Re: Online checksums patch - once again

From: Heikki Linnakangas <hlinnaka(at)iki(dot)fi>
To: Daniel Gustafsson <daniel(at)yesql(dot)se>
Cc: Justin Pryzby <pryzby(at)telsasoft(dot)com>, Robert Haas <robertmhaas(at)gmail(dot)com>, Magnus Hagander <magnus(at)hagander(dot)net>, Michael Paquier <michael(at)paquier(dot)xyz>, Andres Freund <andres(at)anarazel(dot)de>, Tomas Vondra <tomas(dot)vondra(at)2ndquadrant(dot)com>, Alvaro Herrera <alvherre(at)2ndquadrant(dot)com>, pgsql-hackers(at)lists(dot)postgresql(dot)org
Subject: Re: Online checksums patch - once again
Date: 2020-10-05 11:36:39
Views: Raw Message | Whole Thread | Download mbox | Resend email
Lists: pgsql-hackers

I looked at patch v22, and I can see two main issues:

1. The one that Robert talked about earlier: A backend checks the local
"checksums" state. If it's 'off', it writes a page without checksums.
How do you guarantee that the local state doesn't change in between? The
implicit assumption seems to be that there MUST NOT be any
CHECK_FOR_INTERRUPTS() calls between DataChecksumsNeedWrite() and the
write (or read and DataChecksumsNeedVerify()).

In most code, the DataChecksumsNeedWrite() call is very close to writing
out the page, often in the same critical section. But this is an
undocumented assumption.

The code in sendFile() in basebackup.c seems suspicious in that regard.
It calls DataChecksumsNeedVerify() once before starting to read the
file. Isn't it possible for the checksums flag to change while it's
reading the file and sending it to the client? I hope there are
CHECK_FOR_INTERRUPTS() calls buried somewhere in the loop, because it
could take minutes to send the whole file.

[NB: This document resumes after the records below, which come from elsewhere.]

(** * trends_collector.py: a shallow embedding and its properties

    The collector asks a search-trends service for the trending queries of
    each configured region, reshapes every answer into a fixed record and
    writes the whole run, plus a reduced projection of it, as two JSON files.

    The program works on dynamically typed documents (decoded YAML and JSON),
    so the embedding has one type of Python values, [pyval], and the
    operations of the source ([d.get(k, default)], [d[k]], [x[:n]], [len],
    iteration, truth testing) are functions on it that raise what Python
    raises.  Effects are threaded through a state-and-exception monad [M]
    over a [world]: clock readings, requests sent, pauses and files written.
    The search client, the clock and the file system are external; they
    enter through the class [Services].

    Scope of the value universe: mapping keys are strings, a string is a
    sequence of one-byte characters, and a float is the rational it denotes.
    Text beyond one-byte characters is carried as its UTF-8 bytes, which
    shows only where a string is sliced, measured or iterated.  Every
    document of the universe can be serialised and encoded: what Python's
    [str] can hold and UTF-8 cannot write (a lone surrogate) is outside it,
    so writing a document fails only when its path cannot be opened.
    The messages that the [logging] calls of the source write go to a side
    channel, never raise and never touch the data; they are left out, and so
    is the content of the log file.  Opening the log file is not:
    [setup_logging] fails when it cannot be opened. *)

From Stdlib Require Import QArith_base Ascii.
From stdpp Require Import base strings pretty list gmap.
Lemma getPageAsImage_page_in_range_witness :
  let page := PdfService.mkPdfPage 1920 1080 (fun _ => inr "base64") in
  let pdf := PdfService.mkPdfDocument 3
               (fun p => if (1 <=? p) && (p <=? 3) then inr page
                         else inl (Rejected "Invalid page request")) in
  fst (PdfService.getPageAsImage (inr pdf) 7) = [3]
  /\ fst (PdfService.getPageAsImage (inr pdf) (-2)) = [1]
  /\ snd (PdfService.getPageAsImage (inr pdf) 7) = inr "base64"
  /\ PdfService.getPageAsImage (inr (PdfService.mkPdfDocument 3 (fun _ => inr page))) 7
     = PdfService.getPageAsImage (inr pdf) 7.
Proof.
  intros page pdf.
  destruct (getPageAsImage_page_in_range pdf 7 ltac:(simpl; lia))
    as (H7 & _ & _ & Hother).
  destruct (getPageAsImage_page_in_range pdf (-2) ltac:(simpl; lia))
    as (H2 & _).
  repeat match goal with |- _ /\ _ => split end.
  - exact H7.
  - exact H2.
  - reflexivity.
  - apply Hother; [reflexivity|].
    intros p Hp. simpl in Hp. simpl.
    destruct (Z.leb_spec 1 p), (Z.leb_spec p 3); try lia. reflexivity.
Defined.

(** ** Resizing *)

Section Resize.

Import PdfPreview.

Variables (init : Mask) (h : ResizeHandle) (dxPct dyPct : Q).

(** What the handle's letters do to the horizontal axis. *)
Lemma resized_horizontal :
  (x (resized init h dxPct dyPct), width (resized init h dxPct dyPct))
  = if handle_includes h "w" then
      if Qgtb (width init - dxPct) (1 # 2)
      then ((x init + dxPct)%Q, (width init - dxPct)%Q)
      else (x init, width init)
    else if handle_includes h "e" then
      (x init, Math_max (1 # 2) (width init + dxPct))
    else (x init, width init).
Proof.
  unfold resized, resizedBox. destruct h; simpl;
    repeat match goal with |- context [Qgtb ?a ?b] => destruct (Qgtb a b) end;
    reflexivity.
Qed.
(** * AISalesAssistant: the discount and pricing decision engine

    A shallow embedding of
    - [app/models/coupon.py], [app/models/order.py], [app/models/discount.py]
      (the Pydantic models the engine builds and reads),
    - [app/config/discount_options.py] (the discount option catalog),
    - [app/repositories/coupon_repository.py] (coupon validation and use),
    - [app/repositories/discount_repository.py] (the applied-discount ledger),
    - [app/services/price_calculator_service.py] (the price calculator),
    - [app/services/order_service.py] and [app/services/coupon_service.py]
      (the callers that price an order and use a coupon),
    followed by the properties of the engine.

    How the program is read.
    - Python raises; the embedding returns [Raise e].  Functions of a
      repository or service run in the monad [db], which threads the
      tables of the relational store; a [try ... except] keeps what was
      written before the exception.
    - [Decimal] values are exact rationals ([Qc]): every amount of the
      engine is a [Numeric(10,2)] column or a product, quotient by 100, sum
      or minimum of such, all of which [decimal] computes exactly at its
      default precision of 28 digits.  Recommendation scores are Python
      floats and are computed in binary64 ([PrimFloat]).
    - A Pydantic model has the fields its class declares: it cannot be
      built without a field declared required, and reading any other
      attribute raises [AttributeError].
    - A table is the list of its rows, and a row has the columns the
      mapped class of [app/models/database] declares; a nullable column
      holds an [option].  A mapped class is constructed with its columns
      as keywords and refuses any other keyword with a [TypeError];
      reading an attribute the class does not declare raises
      [AttributeError].
    - [datetime.now()] and [uuid.uuid4()] are arguments ([now], [fresh_id]);
      a [datetime] is a number of seconds. *)

From Stdlib Require Import ZArith QArith Qcanon String Ascii PrimFloat SpecFloat
  FloatAxioms.
From stdpp Require Import base decidable option list strings gmap numbers sorting.

Set Warnings "-register-all,-inexact-float".
Local Open Scope Z_scope.

(** ** Python values *)

Definition Decimal := Qc.
Definition datetime := Z.

(** [dec n d] is the decimal [n/d], e.g. [dec 29900 100] for [Decimal("299.00")]. *)
Definition dec (n : Z) (d : positive) : Decimal := Q2Qc (n # d).

(** Python's [min(a, b)] and [max(a, b)]: the first argument unless the
    second is strictly smaller (larger). *)
Definition py_min (a b : Decimal) : Decimal := if decide (b < a)%Qc then b else a.
Definition py_max (a b : Decimal) : Decimal := if decide (a < b)%Qc then b else a.

(** The exceptions the modelled code can raise. *)
Inductive exn :=
| KeyError (key : string)            (* d[key] on a dict without the key *)
| AttributeError (attr : string)     (* obj.attr on an object without it *)
| TypeError                          (* an operator on unsupported operands *)
| InvalidOperation                   (* Decimal(s) on a non-numeric string *)
| ValueError                         (* Enum(value) on a value of no member *)
| ValidationError (model : string)   (* a Pydantic model refuses its input *)
| MultipleResultsFound               (* scalar_one_or_none() on several rows *)
| IntegrityError                     (* an INSERT that leaves a NOT NULL column empty *)
| CompileError.                      (* a statement that sets a column the table has not *)

Inductive result (A : Type) :=
| Return (a : A)
| Raise (e : exn).
Arguments Return {A} a.
Arguments Raise {A} e.
Lemma all_counts_spec f ni nc na nt :
  all_counts f = true → ni ≤ 4 → nc ≤ 5 → na ≤ 4 → nt ≤ 4 → f ni nc na nt = true.
Proof.
  unfold all_counts. intros H Hi Hc Ha Ht.
  rewrite forallb_forall in H. specialize (H ni). rewrite in_seq in H.
  specialize (H ltac:(lia)).
  rewrite forallb_forall in H. specialize (H nc). rewrite in_seq in H.
  specialize (H ltac:(lia)).
  rewrite forallb_forall in H. specialize (H na). rewrite in_seq in H.
  specialize (H ltac:(lia)).
  rewrite forallb_forall in H. specialize (H nt). rewrite in_seq in H.
  exact (H ltac:(lia)).
Qed.

Lemma declared_counts i c a t :
  keys i = integrity_keys → keys c = c2pa_keys → keys a = ai_keys →
  keys t = tampering_keys →
  calculate_authenticity_score i c a t =
    declared_score (sum_true (values i)) (sum_true (values c))
                   (sum_true (values a)) (sum_true (values t))
  ∧ sum_true (values i) ≤ 4 ∧ sum_true (values c) ≤ 5
  ∧ sum_true (values a) ≤ 4 ∧ sum_true (values t) ≤ 4.
Proof.
  intros Hi Hc Ha Ht.
  pose proof (keys_length i) as Li. rewrite Hi in Li.
  pose proof (keys_length c) as Lc. rewrite Hc in Lc.
  pose proof (keys_length a) as La. rewrite Ha in La.
  pose proof (keys_length t) as Lt. rewrite Ht in Lt.
  simpl in Li, Lc, La, Lt.
  pose proof (sum_true_le (values i)) as Bi.
  pose proof (sum_true_le (values c)) as Bc.
  pose proof (sum_true_le (values a)) as Ba.
  pose proof (sum_true_le (values t)) as Bt.
  unfold values in Bi, Bc, Ba, Bt. rewrite length_map in Bi, Bc, Ba, Bt.
  rewrite score_by_counts. unfold declared_score.
  rewrite <- Li, <- Lc, <- La, <- Lt. unfold values. repeat split; lia.
Qed.

(** ** The checkers return dictionaries with the declared keys *)

Ltac run_checker :=
  repeat case_match; simplify_eq.

Lemma check_basic_integrity_keys P m r :
  check_basic_integrity P m = Ok r → keys r = integrity_keys.
Proof.
  unfold check_basic_integrity, py_in, py_split_head, py_int, py_float, mbind, result_bind.
  intros H. run_checker; reflexivity.
Qed.

Lemma check_c2pa_authenticity_keys P m r :
  check_c2pa_authenticity P m = Ok r → keys r = c2pa_keys.
Proof.
  unfold check_c2pa_authenticity, mbind, result_bind.
  intros H. run_checker; reflexivity.
Qed.

Lemma explicit_credit_loop (m : metadata) (hit : value → bool)
    (fields : list string) b :
  ∃ b',
    fold_left (λ ai_checks field,
      match m !! field with
      | Some v => if hit v then dict_set "explicit_ai_credit" true ai_checks
                  else ai_checks
      | None => ai_checks
      end) fields
      [("explicit_ai_credit", b); ("generative_actions", false);
       ("digital_source_type", false); ("creation_tools", false)]
    = [("explicit_ai_credit", b'); ("generative_actions", false);
       ("digital_source_type", false); ("creation_tools", false)]
    ∧ (b' = true → b = true ∨ ∃ f, f ∈ fields ∧ is_Some (m !! f)).
Proof.
  revert b. induction fields as [|f fields IH]; intros b; simpl.
  - eauto.
  - destruct (m !! f) as [v|] eqn:E.
    + destruct (hit v); simpl;
        [destruct (IH true) as (b' & -> & Hb) | destruct (IH b) as (b' & -> & Hb)];
        exists b'; (split; [done|]); intros Hb'; right.
      * exists f. split; [left|]; eauto.
      * destruct (Hb Hb') as [->|(f' & ? & ?)].
        -- exists f. split; [left|]; eauto.
        -- exists f'. split; [by right|done].
    + destruct (IH b) as (b' & -> & Hb). exists b'. split; [done|].
      intros Hb'. destruct (Hb Hb') as [?|(f' & ? & ?)]; [by left|].
      right. exists f'. split; [by right|done].
Qed.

I would feel better if the state transition of the "checksums" flag
could only happen in a few safe places, or there were some other
safeguards for this. I think that's what Andres was trying to say
earlier in the thread on ProcSignalBarriers. I'm not sure what the
interface to that should be. It could be something like
HOLD/RESUME_INTERRUPTS(), where normally all procsignals are handled on
CHECK_FOR_INTERRUPTS(), but you could "hold off" some if needed. Or
something else. Or maybe we can just use HOLD/RESUME_INTERRUPTS() for
this. It's more coarse-grained than necessary, but probably doesn't
matter in practice.

At minimum, there needs to be comments in DataChecksumsNeedWrite() and
DataChecksumsNeedVerify(), instructing how to use them safely. Namely,
you must ensure that there are no interrupts between the
DataChecksumsNeedWrite() and writing out the page, or between reading
the page and the DataChecksumsNeedVerify() call. You can achieve that
with HOLD_INTERRUPTS() or a critical section, or simply ensuring that
there is no substantial code in between that could call
CHECK_FOR_INTERRUPTS(). And sendFile() in basebackup.c needs to be fixed.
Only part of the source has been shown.